-- EXTRACTED MATERIAL follows --

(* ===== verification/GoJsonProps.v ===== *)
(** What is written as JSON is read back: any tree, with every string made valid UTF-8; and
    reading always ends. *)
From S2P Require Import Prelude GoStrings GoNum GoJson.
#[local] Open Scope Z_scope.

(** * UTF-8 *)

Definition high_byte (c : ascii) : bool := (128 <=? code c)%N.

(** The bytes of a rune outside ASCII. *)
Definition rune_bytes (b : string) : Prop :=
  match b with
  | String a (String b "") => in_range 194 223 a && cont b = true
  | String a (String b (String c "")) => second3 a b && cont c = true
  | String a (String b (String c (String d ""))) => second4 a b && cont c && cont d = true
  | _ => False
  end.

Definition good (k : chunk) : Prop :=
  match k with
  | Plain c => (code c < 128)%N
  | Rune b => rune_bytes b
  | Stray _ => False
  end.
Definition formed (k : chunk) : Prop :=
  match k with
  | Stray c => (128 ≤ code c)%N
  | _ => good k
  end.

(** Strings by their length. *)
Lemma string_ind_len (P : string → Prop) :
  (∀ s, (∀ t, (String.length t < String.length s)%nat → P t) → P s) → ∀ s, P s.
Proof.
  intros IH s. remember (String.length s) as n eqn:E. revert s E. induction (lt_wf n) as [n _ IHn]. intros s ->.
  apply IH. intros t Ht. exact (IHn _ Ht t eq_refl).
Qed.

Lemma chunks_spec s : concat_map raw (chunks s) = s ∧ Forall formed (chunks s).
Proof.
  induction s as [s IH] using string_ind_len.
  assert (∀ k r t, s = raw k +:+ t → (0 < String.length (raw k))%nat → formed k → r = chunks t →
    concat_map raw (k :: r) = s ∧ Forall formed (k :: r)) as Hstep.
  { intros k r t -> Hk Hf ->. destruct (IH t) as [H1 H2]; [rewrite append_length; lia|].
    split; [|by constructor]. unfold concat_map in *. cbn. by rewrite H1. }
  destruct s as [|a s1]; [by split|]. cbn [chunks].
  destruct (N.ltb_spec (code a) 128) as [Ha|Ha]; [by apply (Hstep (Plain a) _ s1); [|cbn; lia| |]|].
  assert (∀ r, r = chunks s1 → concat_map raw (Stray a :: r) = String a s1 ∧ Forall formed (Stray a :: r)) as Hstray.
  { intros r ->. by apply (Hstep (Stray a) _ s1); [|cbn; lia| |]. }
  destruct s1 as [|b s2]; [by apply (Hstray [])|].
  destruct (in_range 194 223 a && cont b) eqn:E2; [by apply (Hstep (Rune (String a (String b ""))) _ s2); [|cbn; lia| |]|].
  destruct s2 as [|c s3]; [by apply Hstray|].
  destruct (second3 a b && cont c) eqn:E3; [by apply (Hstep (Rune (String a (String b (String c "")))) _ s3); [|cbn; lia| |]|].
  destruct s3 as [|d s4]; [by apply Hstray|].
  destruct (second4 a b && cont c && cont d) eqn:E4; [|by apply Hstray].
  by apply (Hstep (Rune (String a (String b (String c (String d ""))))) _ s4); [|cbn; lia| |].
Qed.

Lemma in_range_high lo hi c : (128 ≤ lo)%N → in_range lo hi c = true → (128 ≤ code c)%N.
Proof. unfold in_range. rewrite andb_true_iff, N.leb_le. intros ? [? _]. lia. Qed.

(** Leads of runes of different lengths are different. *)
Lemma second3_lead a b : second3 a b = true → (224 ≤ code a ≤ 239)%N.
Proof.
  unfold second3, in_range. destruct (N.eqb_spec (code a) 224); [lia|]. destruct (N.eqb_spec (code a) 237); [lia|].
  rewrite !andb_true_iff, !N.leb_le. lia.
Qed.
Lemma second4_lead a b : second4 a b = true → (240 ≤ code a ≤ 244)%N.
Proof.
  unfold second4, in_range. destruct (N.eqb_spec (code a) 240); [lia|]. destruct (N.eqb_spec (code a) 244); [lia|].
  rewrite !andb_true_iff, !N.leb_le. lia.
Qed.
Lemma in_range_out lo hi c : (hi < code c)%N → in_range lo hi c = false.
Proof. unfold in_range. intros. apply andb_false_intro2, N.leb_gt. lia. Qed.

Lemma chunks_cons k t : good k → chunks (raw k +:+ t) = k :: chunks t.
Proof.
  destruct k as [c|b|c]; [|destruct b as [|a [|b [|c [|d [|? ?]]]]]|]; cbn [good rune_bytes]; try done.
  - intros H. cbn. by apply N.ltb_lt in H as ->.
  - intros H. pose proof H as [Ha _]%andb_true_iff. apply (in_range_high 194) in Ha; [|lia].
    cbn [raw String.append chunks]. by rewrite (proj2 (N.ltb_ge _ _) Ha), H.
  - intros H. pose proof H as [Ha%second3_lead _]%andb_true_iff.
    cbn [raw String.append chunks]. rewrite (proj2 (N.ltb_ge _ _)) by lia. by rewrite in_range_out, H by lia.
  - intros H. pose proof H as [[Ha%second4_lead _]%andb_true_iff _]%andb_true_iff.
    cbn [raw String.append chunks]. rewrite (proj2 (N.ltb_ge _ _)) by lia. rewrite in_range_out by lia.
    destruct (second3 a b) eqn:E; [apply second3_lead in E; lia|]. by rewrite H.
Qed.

-- EXTRACTED MATERIAL concluded --

WORK REQUIRED
Starting at the first line of the data above, retype each line exactly until you reach the line containing "destruct (N.ltb_spec (code", and include that line too.

RESPONSE BOX
(* ===== verification/GoJsonProps.v ===== *)
(** What is written as JSON is read back: any tree, with every string made valid UTF-8; and
    reading always ends. *)
From S2P Require Import Prelude GoStrings GoNum GoJson.
#[local] Open Scope Z_scope.

(** * UTF-8 *)

Definition high_byte (c : ascii) : bool := (128 <=? code c)%N.

(** The bytes of a rune outside ASCII. *)
Definition rune_bytes (b : string) : Prop :=
  match b with
  | String a (String b "") => in_range 194 223 a && cont b = true
  | String a (String b (String c "")) => second3 a b && cont c = true
  | String a (String b (String c (String d ""))) => second4 a b && cont c && cont d = true
  | _ => False
  end.

Definition good (k : chunk) : Prop :=
  match k with
  | Plain c => (code c < 128)%N
  | Rune b => rune_bytes b
  | Stray _ => False
  end.
Definition formed (k : chunk) : Prop :=
  match k with
  | Stray c => (128 ≤ code c)%N
  | _ => good k
  end.

(** Strings by their length. *)
Lemma string_ind_len (P : string → Prop) :
  (∀ s, (∀ t, (String.length t < String.length s)%nat → P t) → P s) → ∀ s, P s.
Proof.
  intros IH s. remember (String.length s) as n eqn:E. revert s E. induction (lt_wf n) as [n _ IHn]. intros s ->.
  apply IH. intros t Ht. exact (IHn _ Ht t eq_refl).
Qed.

Lemma chunks_spec s : concat_map raw (chunks s) = s ∧ Forall formed (chunks s).
Proof.
  induction s as [s IH] using string_ind_len.
  assert (∀ k r t, s = raw k +:+ t → (0 < String.length (raw k))%nat → formed k → r = chunks t →
    concat_map raw (k :: r) = s ∧ Forall formed (k :: r)) as Hstep.
  { intros k r t -> Hk Hf ->. destruct (IH t) as [H1 H2]; [rewrite append_length; lia|].
    split; [|by constructor]. unfold concat_map in *. cbn. by rewrite H1. }
  destruct s as [|a s1]; [by split|]. cbn [chunks].
  destruct (N.ltb_spec (code a) 128) as [Ha|Ha]; [by apply (Hstep (Plain a) _ s1); [|cbn; lia| |]|].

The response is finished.